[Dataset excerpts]
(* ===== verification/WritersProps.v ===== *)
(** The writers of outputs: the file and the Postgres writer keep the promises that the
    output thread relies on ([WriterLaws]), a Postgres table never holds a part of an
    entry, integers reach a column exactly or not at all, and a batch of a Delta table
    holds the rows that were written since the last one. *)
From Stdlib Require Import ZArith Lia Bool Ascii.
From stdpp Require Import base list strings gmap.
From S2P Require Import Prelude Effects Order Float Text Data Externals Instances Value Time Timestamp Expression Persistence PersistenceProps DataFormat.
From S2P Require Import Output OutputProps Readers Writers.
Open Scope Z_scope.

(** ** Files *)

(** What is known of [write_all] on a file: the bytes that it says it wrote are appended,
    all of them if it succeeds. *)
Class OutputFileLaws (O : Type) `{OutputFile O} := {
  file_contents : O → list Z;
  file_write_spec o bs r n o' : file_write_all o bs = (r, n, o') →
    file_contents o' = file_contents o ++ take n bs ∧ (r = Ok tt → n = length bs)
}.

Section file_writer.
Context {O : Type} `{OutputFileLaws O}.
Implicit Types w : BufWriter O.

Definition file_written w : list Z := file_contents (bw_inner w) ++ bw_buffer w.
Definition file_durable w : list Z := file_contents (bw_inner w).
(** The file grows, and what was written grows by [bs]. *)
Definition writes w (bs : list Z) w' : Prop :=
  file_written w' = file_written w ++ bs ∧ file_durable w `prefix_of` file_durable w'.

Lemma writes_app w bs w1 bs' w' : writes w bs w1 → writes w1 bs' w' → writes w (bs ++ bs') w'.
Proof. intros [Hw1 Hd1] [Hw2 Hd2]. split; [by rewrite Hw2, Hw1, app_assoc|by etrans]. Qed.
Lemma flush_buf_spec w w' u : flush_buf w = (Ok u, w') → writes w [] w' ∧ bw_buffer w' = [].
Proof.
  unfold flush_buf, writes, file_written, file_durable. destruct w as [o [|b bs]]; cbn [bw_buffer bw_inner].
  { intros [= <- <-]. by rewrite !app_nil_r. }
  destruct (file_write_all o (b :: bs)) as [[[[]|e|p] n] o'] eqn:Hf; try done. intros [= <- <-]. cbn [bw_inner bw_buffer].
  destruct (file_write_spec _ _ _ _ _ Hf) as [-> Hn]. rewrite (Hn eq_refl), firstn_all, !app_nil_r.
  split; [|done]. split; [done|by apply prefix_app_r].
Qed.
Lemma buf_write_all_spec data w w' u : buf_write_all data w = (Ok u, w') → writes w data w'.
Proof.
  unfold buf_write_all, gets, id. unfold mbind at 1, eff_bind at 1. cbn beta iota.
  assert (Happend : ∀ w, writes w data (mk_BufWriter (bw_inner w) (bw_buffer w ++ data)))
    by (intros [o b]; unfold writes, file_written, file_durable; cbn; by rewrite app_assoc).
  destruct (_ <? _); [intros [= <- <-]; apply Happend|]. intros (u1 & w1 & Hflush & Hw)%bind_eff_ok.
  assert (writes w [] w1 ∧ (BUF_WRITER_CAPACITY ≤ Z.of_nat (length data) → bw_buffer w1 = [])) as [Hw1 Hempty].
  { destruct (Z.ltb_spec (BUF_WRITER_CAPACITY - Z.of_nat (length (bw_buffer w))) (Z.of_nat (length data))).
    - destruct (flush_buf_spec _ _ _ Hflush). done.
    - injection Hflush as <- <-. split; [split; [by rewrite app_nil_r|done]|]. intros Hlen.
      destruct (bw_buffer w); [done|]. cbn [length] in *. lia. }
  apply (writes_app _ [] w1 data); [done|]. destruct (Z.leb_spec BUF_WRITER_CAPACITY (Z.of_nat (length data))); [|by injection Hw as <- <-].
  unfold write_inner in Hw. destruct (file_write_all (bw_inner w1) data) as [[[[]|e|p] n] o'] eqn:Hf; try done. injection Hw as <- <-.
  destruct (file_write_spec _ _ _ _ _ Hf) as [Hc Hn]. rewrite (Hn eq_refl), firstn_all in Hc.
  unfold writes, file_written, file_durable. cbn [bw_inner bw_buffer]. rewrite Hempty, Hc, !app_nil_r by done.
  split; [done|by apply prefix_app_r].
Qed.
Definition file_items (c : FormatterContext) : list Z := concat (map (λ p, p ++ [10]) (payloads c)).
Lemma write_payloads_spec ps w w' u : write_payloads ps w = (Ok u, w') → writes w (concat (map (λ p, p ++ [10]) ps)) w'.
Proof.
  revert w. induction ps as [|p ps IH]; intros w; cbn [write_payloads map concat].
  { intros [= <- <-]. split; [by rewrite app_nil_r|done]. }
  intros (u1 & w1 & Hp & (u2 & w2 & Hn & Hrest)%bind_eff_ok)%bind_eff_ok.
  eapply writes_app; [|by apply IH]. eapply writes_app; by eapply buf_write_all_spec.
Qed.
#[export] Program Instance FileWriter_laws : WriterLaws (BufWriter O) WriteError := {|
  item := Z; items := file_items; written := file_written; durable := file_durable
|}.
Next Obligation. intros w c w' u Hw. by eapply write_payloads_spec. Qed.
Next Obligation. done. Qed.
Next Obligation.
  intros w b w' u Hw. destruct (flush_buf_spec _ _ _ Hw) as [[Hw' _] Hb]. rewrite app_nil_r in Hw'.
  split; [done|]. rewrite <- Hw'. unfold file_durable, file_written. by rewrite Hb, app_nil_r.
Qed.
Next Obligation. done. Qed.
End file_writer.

◆ **Goal of the exercise**
Return a copy of every line in the records that includes the string "intros".

◆ **Response below**
Proof. intros [Hw1 Hd1] [Hw2 Hd2]. split; [by rewrite Hw2, Hw1, app_assoc|by etrans]. Qed.
  { intros [= <- <-]. by rewrite !app_nil_r. }
  destruct (file_write_all o (b :: bs)) as [[[[]|e|p] n] o'] eqn:Hf; try done. intros [= <- <-]. cbn [bw_inner bw_buffer].
    by (intros [o b]; unfold writes, file_written, file_durable; cbn; by rewrite app_assoc).
  destruct (_ <? _); [intros [= <- <-]; apply Happend|]. intros (u1 & w1 & Hflush & Hw)%bind_eff_ok.
    - injection Hflush as <- <-. split; [split; [by rewrite app_nil_r|done]|]. intros Hlen.
  revert w. induction ps as [|p ps IH]; intros w; cbn [write_payloads map concat].
  { intros [= <- <-]. split; [by rewrite app_nil_r|done]. }
  intros (u1 & w1 & Hp & (u2 & w2 & Hn & Hrest)%bind_eff_ok)%bind_eff_ok.
Next Obligation. intros w c w' u Hw. by eapply write_payloads_spec. Qed.
  intros w b w' u Hw. destruct (flush_buf_spec _ _ _ Hw) as [[Hw' _] Hb]. rewrite app_nil_r in Hw'.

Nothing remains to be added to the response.